Several thought-provoking comments from the independent (external) members of the standards committee were made about this approach. But unfortunately, the external members of the committee lost their voting entitlement as part of the Localism Act in 2011, meaning that councillors are now the only standards committee members with the right to vote. This is very wrong in my view.
Chairman, Cllr Graham Godbeer, said he didn’t like the idea of being “caught out” or “surprised” by questions coming out of the blue and wanted to give answers that were “meaningful.”
He said there would be a supplementary question option.
A senior officer added that the recommendation was not out of line with other councils in the area.
Cllr Frances Newth said she agreed with the recommendation. She said there was “nothing more dispiriting” to members of the public than to be told that the answer would be made in writing. She added: “It puts the chairman in a sort of desperate situation.”

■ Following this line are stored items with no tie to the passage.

(** ** The output guarantee of [linear_binning] on samples inside the range *)

(** On finite, non-empty data inside [[gmin, gmax]] and a grid that passes
    the check, [linear_binning] on the NumPy strategy returns as many cells
    as the grid has points, none negative, and they sum to one. *)
Theorem linear_binning_in_range (data grid_points : list Q)
    (weights : option (list np_float)) (gmin gmax : Q) :
  assert_equidistant grid_points = Return tt ->
  np.min grid_points = Return gmin ->
  np.max grid_points = Return gmax ->
  gmin < gmax ->
  data <> [] ->
  Forall (fun d => gmin <= d <= gmax) data ->
  exists out,
    linear_binning None (finite data) (finite grid_points) weights = Return out
    /\ length out = length grid_points
    /\ Forall (fun x => 0 <= x) out
    /\ np.sum out == 1.
Proof.
  intros Hg Hmin Hmax Hw Hne Hin. unfold linear_binning.
  change (@None (list np_float)) with (finite_opt None).
  apply (numpy_mass_in_range data grid_points None gmin gmax Hg Hmin Hmax Hw).
  - simpl. unfold np.ones_like. rewrite length_map. reflexivity.
  - simpl. unfold np.ones_like. apply Forall_forall. intros x Hx.
    apply in_map_iff in Hx. destruct Hx as [_ [<- _]]. lra.
  - simpl. rewrite sum_ones_like.
    destruct data as [|x l]; [congruence|].
    change 0 with (inject_Z 0). rewrite inject_Z_injective. simpl length. lia.
  - exact Hin.
Qed.

(** ** Instances *)

Ltac in_range_instance :=
  repeat (apply Forall_cons; [vm_compute; intuition discriminate|]);
  apply Forall_nil.
Lemma Index_cons (c : ascii) (s sub : string) :
  strings.Index (String c s) sub =
    if strings.HasPrefix (String c s) sub then 0
    else if strings.Index s sub <? 0 then -1 else strings.Index s sub + 1.
Proof. reflexivity. Qed.

Lemma Index_lower_bound (s sub : string) : -1 ≤ strings.Index s sub.
Proof.
  induction s as [|c s IH].
  - rewrite Index_nil. destruct (strings.HasPrefix "" sub); lia.
  - rewrite Index_cons. destruct (strings.HasPrefix (String c s) sub); [lia|].
    destruct (Z.ltb_spec (strings.Index s sub) 0); lia.
Qed.

(** [Index] finds an occurrence exactly when there is one. *)
Lemma Index_found (s sub : string) :
  0 ≤ strings.Index s sub ↔ substring sub s.
Proof.
  unfold substring. split.
  - induction s as [|c s IH].
    + rewrite Index_nil. destruct (strings.HasPrefix "" sub) eqn:E; [|lia].
      apply HasPrefix_spec in E as [post E]. intros _. exists "", post. exact E.
    + rewrite Index_cons. destruct (strings.HasPrefix (String c s) sub) eqn:E.
      * apply HasPrefix_spec in E as [post E]. intros _. exists "", post. exact E.
      * destruct (Z.ltb_spec (strings.Index s sub) 0); [lia|]. intros _.
        destruct IH as (pre & post & ->); [lia|].
        exists (String c pre), post. reflexivity.
  - intros (pre & post & ->). induction pre as [|c pre IH].
    + change ("" +:+ sub +:+ post) with (sub +:+ post).
      assert (strings.HasPrefix (sub +:+ post) sub = true) as E
        by (apply HasPrefix_spec; exists post; reflexivity).
      destruct (sub +:+ post) as [|d r].
      * rewrite Index_nil, E. lia.
      * rewrite Index_cons, E. lia.
    + rewrite append_cons, Index_cons.
      destruct (strings.HasPrefix _ sub); [lia|].
      destruct (Z.ltb_spec (strings.Index (pre +:+ sub +:+ post) sub) 0); lia.
Qed.
Definition updateFileStatus (file_ : string) (update : StatusUpdate)
    : M unit :=
  fun w =>
    let current :=
      match fileStatuses w !! file_ with
      | Some st => st
      | None => pending_status file_
      end in
    let updated := merge current update in
    (Ok tt,
     {| now := now w;
        log := if onFileProgress options
               then log w ++ [EvFileProgress file_ updated] else log w;
        fileStatuses := <[file_ := updated]> (fileStatuses w) |}).

Definition with_status (st : FileState) : StatusUpdate :=
  {| u_status := Some st; u_progress := None; u_error := None;
     u_jobId := None; u_cost := None; u_renderTime := None;
     u_outputPath := None |}.

(** [{ status: 'paying', jobId: payment.jobId, cost: payment.price }] *)
Definition paying (payment : PaymentRequired) : StatusUpdate :=
  {| u_status := Some st_paying; u_progress := None; u_error := None;
     u_jobId := Some (pay_jobId payment); u_cost := Some (price payment);
     u_renderTime := None; u_outputPath := None |}.

(** [{ status: 'completed', outputPath: resultPath,
       renderTime: job.renderTime }] *)
Definition completed_with (resultPath : string) (job : RenderJob)
    : StatusUpdate :=
  {| u_status := Some st_completed; u_progress := None; u_error := None;
     u_jobId := None; u_cost := None;
     u_renderTime := Some (job_renderTime job);
     u_outputPath := Some resultPath |}.
(** Scenarios S2 and S3 of the specification, a section-name that names no
    listener, a Gateway without listeners, and a selector error that hides
    a listener that passed. *)
Example ValidateBinding_scenarios :
  let v := Examples.validator Examples.gwS5 in
  let reasonOf := fun r => match r with Ok b => Ok (Accepted b, Reason b) | Err e => Err e end in
  reasonOf (ValidateBinding v Examples.gwS5 (Examples.routeInfo ["other.com"] None))
    = Ok (false, RouteReasonNoMatchingListenerHostname)
  /\ reasonOf (ValidateBinding v
                 (Examples.gateway [Examples.listener "http" (Some "*.example.com") None])
                 (Examples.routeInfo ["example.com"] None))
     = Ok (false, RouteReasonNoMatchingListenerHostname)
  /\ reasonOf (ValidateBinding v Examples.gwS5 (Examples.routeInfo ["x.b.com"] (Some "tls")))
     = Ok (false, RouteReasonNoMatchingParent)
  /\ reasonOf (ValidateBinding v (Examples.gateway []) (Examples.routeInfo [] None))
     = Ok (false, RouteReasonNoMatchingParent)
  /\ reasonOf (ValidateBinding v Examples.gwBadSelector (Examples.routeInfo [] None))
     = Err (Wrap (LibError "not a valid label selector operator") "invalid label selector").
Proof. vm_compute. repeat split. Qed.

(* ===================================================================== *)
(** ** Backend weights: properties *)
(* ===================================================================== *)

Lemma selectInvariant_step {T} `{WeightedRef T} (seen : list T) (ref : T)
    (selectedIdx highestWeight : Z) :
  selectInvariant seen selectedIdx highestWeight ->
  let weight := effectiveWeight ref in
  selectInvariant (seen ++ [ref])
    (if weight =? 0 then selectedIdx
     else if ((selectedIdx =? -1) || (highestWeight <? weight))%bool
          then Z.of_nat (List.length seen) else selectedIdx)
    (if weight =? 0 then highestWeight
     else if ((selectedIdx =? -1) || (highestWeight <? weight))%bool
          then weight else highestWeight).
Proof.
  intros Hinv weight.
  assert (forall (j : nat) r, (seen ++ [ref]) !! j = Some r ->
            seen !! j = Some r \/ (j = List.length seen /\ r = ref)) as Hsnoc.
  { intros j r Hj. apply lookup_app_Some in Hj.
    destruct Hj as [Hj | [Hge Hj]]; [now left | right].
    destruct (j - List.length seen)%nat eqn:Hd; cbn in Hj; [|discriminate].
    injection Hj as <-. split; [lia | reflexivity]. }
  assert ((seen ++ [ref]) !! List.length seen = Some ref) as Hnew.
  { rewrite lookup_app_r by lia. now rewrite Nat.sub_diag. }
  destruct (Z.eqb_spec weight 0) as [Hz|Hnz].
  - (* a disabled backend changes nothing *)
    destruct Hinv as [[Hsel Hall] | (n & picked & Hsel & Hn & Hw & Hhi & Hmax & Hfirst)].
    + left. split; [exact Hsel|]. intros r Hin. apply in_app_or in Hin.
      destruct Hin as [Hin | [<- | []]]; [now apply Hall | exact Hz].
    + right. exists n, picked. split; [exact Hsel|].
      split; [now apply lookup_app_l_Some|]. split; [exact Hw|]. split; [exact Hhi|].
      split.
      * intros j r Hj Hr. destruct (Hsnoc j r Hj) as [Hj' | [_ ->]]; [eauto | contradiction].
      * intros j r Hlt Hj Hr.
        destruct (Hsnoc j r Hj) as [Hj' | [_ ->]]; [eauto | contradiction].
  - destruct Hinv as [[Hsel Hall] | (n & picked & Hsel & Hn & Hw & Hhi & Hmax & Hfirst)].
    + (* the first enabled backend *)
      rewrite Hsel. cbn. right. exists (List.length seen), ref.
      split; [reflexivity|]. split; [exact Hnew|]. split; [reflexivity|].
      split; [exact Hnz|]. split.
      * intros j r Hj Hr. destruct (Hsnoc j r Hj) as [Hj' | [_ ->]]; [|fold weight; lia].
        exfalso. apply Hr, Hall. apply list_elem_of_In.
        eapply list_elem_of_lookup_2. exact Hj'.
      * intros j r Hlt Hj Hr. destruct (Hsnoc j r Hj) as [Hj' | [-> _]]; [|lia].
        exfalso. apply Hr, Hall. apply list_elem_of_In.
        eapply list_elem_of_lookup_2. exact Hj'.
    + assert (n < List.length seen)%nat as Hlen by (eapply lookup_lt_Some; exact Hn).
      assert ((selectedIdx =? -1) = false) as -> by (apply Z.eqb_neq; lia).
      cbn. destruct (Z.ltb_spec highestWeight weight) as [Hlt|Hge].
      * (* a strictly higher weight takes over *)
        right. exists (List.length seen), ref.
        split; [reflexivity|]. split; [exact Hnew|]. split; [reflexivity|].
        split; [exact Hnz|]. split.
        -- intros j r Hj Hr. destruct (Hsnoc j r Hj) as [Hj' | [_ ->]]; [|fold weight; lia].
           specialize (Hmax j r Hj' Hr). lia.
        -- intros j r Hj_lt Hj Hr. destruct (Hsnoc j r Hj) as [Hj' | [-> _]]; [|lia].
           specialize (Hmax j r Hj' Hr). lia.
      * (* an equal or lower weight leaves the earlier choice *)
        right. exists n, picked. split; [exact Hsel|].
        split; [now apply lookup_app_l_Some|]. split; [exact Hw|]. split; [exact Hhi|].
        split.
        -- intros j r Hj Hr. destruct (Hsnoc j r Hj) as [Hj' | [_ ->]]; [eauto|].
           fold weight. lia.
        -- intros j r Hj_lt Hj Hr. destruct (Hsnoc j r Hj) as [Hj' | [-> _]]; [eauto | lia].
Qed.
(** X13: what a history of actions leaves in [tags] and [allTags]. The
    tags are those of the last SET_TAGS (or the initial ones when there is
    none), followed by the payloads of the ADD_TAG actions after it, in
    the order they were dispatched: a tag once added is not dropped,
    moved or merged with a duplicate. And [allTags] changes with
    SET_ALL_TAGS only. *)
Theorem tags_accumulate
    (before after : list TagContext.TagAction) (s : TagContext.TagState) :
  forallb (fun a => negb (is_SET_TAGS a)) after = true ->
  TagContext.tags (TagContext.dispatch_all after s)
  = (TagContext.tags s ++ added after)%list
  /\ (forall l,
        TagContext.tags (TagContext.dispatch_all (before ++ TagContext.SET_TAGS l :: after) s)
        = (l ++ added after)%list)
  /\ length (TagContext.tags (TagContext.dispatch_all after s))
     = (length (TagContext.tags s) + length (added after))%nat
  /\ (forallb (fun a => negb (is_SET_ALL_TAGS a)) before = true ->
      TagContext.allTags (TagContext.dispatch_all before s) = TagContext.allTags s).
Proof.
  intros H. split; [now apply tags_without_SET_TAGS|]. split; [|split].
  - intros l. rewrite dispatch_all_app, dispatch_all_cons.
    now rewrite (tags_without_SET_TAGS after _ H).
  - rewrite (tags_without_SET_TAGS after s H). apply length_app.
  - clear H. revert s. induction before as [|a before IH]; intros s H; [reflexivity|].
    simpl in H. apply andb_true_iff in H as [Ha H].
    rewrite dispatch_all_cons, (IH _ H). destruct a; simpl in *; try reflexivity.
    discriminate.
Qed.

Lemma tags_accumulate_witness :
  TagContext.tags
    (TagContext.dispatch_all
       [TagContext.ADD_TAG "smoke"; TagContext.SET_TAGS ["ui"; "api"];
        TagContext.SET_LOADING true; TagContext.ADD_TAG "ui";
        TagContext.SET_ERROR (Some "offline"); TagContext.ADD_TAG "db"]
       TagContext.initialState)
  = ["ui"; "api"; "ui"; "db"].
Proof.
  exact (proj1 (proj2 (tags_accumulate [TagContext.ADD_TAG "smoke"]
           [TagContext.SET_LOADING true; TagContext.ADD_TAG "ui";
            TagContext.SET_ERROR (Some "offline"); TagContext.ADD_TAG "db"]
           TagContext.initialState eq_refl)) ["ui"; "api"]).
Defined.

(** X14: how [getTags], [getAllTags] and [createTag] leave the context.
    Whatever the request does, the context is not loading afterwards. A
    call returns exactly when the body says success: then the error is
    cleared and the data replaces [tags], replaces [allTags], or is
    appended to [tags] and returned. Otherwise the call throws, the two
    lists are as before and the error holds the message chosen for what
    was thrown. A call never changes the list it is not about. *)
Theorem tag_requests_settle (s : TagContext.TagState) :
  (forall r,
      let '(s', c) := TagContext.getTags r s in
      TagContext.loading s' = false /\ TagContext.allTags s' = TagContext.allTags s
      /\ match c with
         | TagContext.Returns _ =>
             exists data, r = TagContext.Fulfilled (TagContext.Success data)
               /\ TagContext.tags s' = data /\ TagContext.error s' = None
         | TagContext.Throws e =>
             TagContext.tags s' = TagContext.tags s
             /\ TagContext.error s' = Some (TagContext.errorMessage e)
             /\ forall data, r <> TagContext.Fulfilled (TagContext.Success data)
         end)
  /\ (forall r,
        let '(s', c) := TagContext.getAllTags r s in
        TagContext.loading s' = false /\ TagContext.tags s' = TagContext.tags s
        /\ match c with
           | TagContext.Returns _ =>
               exists data, r = TagContext.Fulfilled (TagContext.Success data)
                 /\ TagContext.allTags s' = data /\ TagContext.error s' = None
           | TagContext.Throws e =>
               TagContext.allTags s' = TagContext.allTags s
               /\ TagContext.error s' = Some (TagContext.errorMessage e)
               /\ forall data, r <> TagContext.Fulfilled (TagContext.Success data)
           end)
  /\ (forall post tagName,
        let '(s', c) := TagContext.createTag post tagName s in
        TagContext.loading s' = false /\ TagContext.allTags s' = TagContext.allTags s
        /\ match c with
           | TagContext.Returns tag =>
               post tagName = TagContext.Fulfilled (TagContext.Success tag)
               /\ TagContext.tags s' = (TagContext.tags s ++ [tag])%list
               /\ TagContext.error s' = None
           | TagContext.Throws e =>
               TagContext.tags s' = TagContext.tags s
               /\ TagContext.error s' = Some (TagContext.errorMessage e)
               /\ forall tag, post tagName <> TagContext.Fulfilled (TagContext.Success tag)
           end).
Proof.
  split; [|split].
  - intros [[data|err]|e]; simpl; repeat split; eauto; discriminate.
  - intros [[data|err]|e]; simpl; repeat split; eauto; discriminate.
  - intros post tagName. unfold TagContext.createTag.
    destruct (post tagName) as [[data|err]|e]; simpl; repeat split; eauto; discriminate.
Qed.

Cllr David Mason (external member) said that councillors are “amateurs and generalists” and cannot be expected to know all the details of every project.
Cllr Susie Bond said that she thought the word “preferable” should be reinserted so that it wasn’t a hard and fast rule. The recommendation was too “prescriptive” she said and it wouldn’t be a good way forward to prevent someone from speaking if they had a concern.
External committee member, Ray Davison said he could understand the positive benefits of the revised recommendation but he agreed with Susie Bond that it was not a good way forward. He said it felt as though members were trying to eliminate a possible “surprise” or “ambush.”
He said that when he was lecturing it would have been very useful to have two days notice but actually it was a good thing not to know the questions in advance. Mr Davison suggested that residents might get the impression that councillors were trying to “control things.”
External member, Tim Swarbrick said that a clause might be inserted into agendas to let people know that it may be necessary to go away and research and get back to them, if the answer was not immediately known.
Cllr Steve Gazzard (not a member of the committee) suggested a way forward might be to have the new recommendation for a trial period.
Chairman, Cllr Graham Godbeer, said that he had intended to propose a six month trial period to see how it went.
This proposal was then voted through by two votes to one.
The standards committee minutes, including these recommendations will be voted on by the full council on Wednesday 26 February. The meeting will start at 6.30pm.